Theoretical models of the height of the atmospheric boundary layer and turbulent entrainment at its upper boundary

Abstract

The planetary boundary layer (PBL), which directly interacts with the underlying surface, differs significantly in its nature from the low-turbulent stably stratified free atmosphere. Fluctuations of the Earth’s surface heat balance immediately affect the PBL and assimilate there owing to the effective mechanism of turbulent heat transfer. In this case the upper boundary of the PBL plays the role of a cover, preventing the direct penetration of thermal effects and contaminants into an overlying atmospheric layer.

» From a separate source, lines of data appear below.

(** * SimCLR fine-tuning: the training driver and the checkpoint format

    A shallow embedding of [src/simclr.py] (the [SimCLR] module with its
    [save] and [load]) and of [src/training.py] ([train_one_epoch],
    [validate_one_epoch], [train], [setup], [main], [get_optimizer],
    [parse_args]).

    Conventions of the embedding.
    - Python exceptions are values of [exn]; a function that may raise
      lives in the monad [prog].
    - Everything a process can observe from outside (stdout, the metric
      sink, [torch.save], the process group) is an [event] of its trace.
    - Collective operations ([all_reduce], [barrier]) are nodes of the
      program tree [proc]: a single process is run against an arbitrary
      answer of its peers ([run]), a whole group in lockstep ([run_group]).
    - Loss values and tensor entries are exact rationals ([Q]): rounding
      of the accumulator and of the tensor round trip is not modelled.
      The learning rate, whose resolution is a statement about one
      concrete binary64 value, is a primitive float. *)

From Stdlib Require Import ZArith QArith Floats String Ascii DecimalString DecimalNat List Lia.
From stdpp Require Import gmap strings list fin_maps.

In view of this, air pollution is especially dangerous when associated with shallow PBL. In addition, local peculiarities of climate change are mainly determined by the PBL height due to the high sensitivity of thin stably stratified PBLs to the thermal effects. Deep convective PBLs are not very sensitive to weak thermal effects, but they significantly affect the formation of convective cloudiness and the climate system as a whole by means of the turbulent entrainment of the thermal energy, humidity, aerosols, and other admixtures through the upper boundary. The PBL height and turbulent entrainment must be calculated when simulating and forecasting air pollution, abnormal frosts and heat, and other hazardous phenomena. In this paper we discuss the state-of-the-art knowledge in the area of PBL height simulation and suggest a new model of turbulent entrainment for convective PBLs.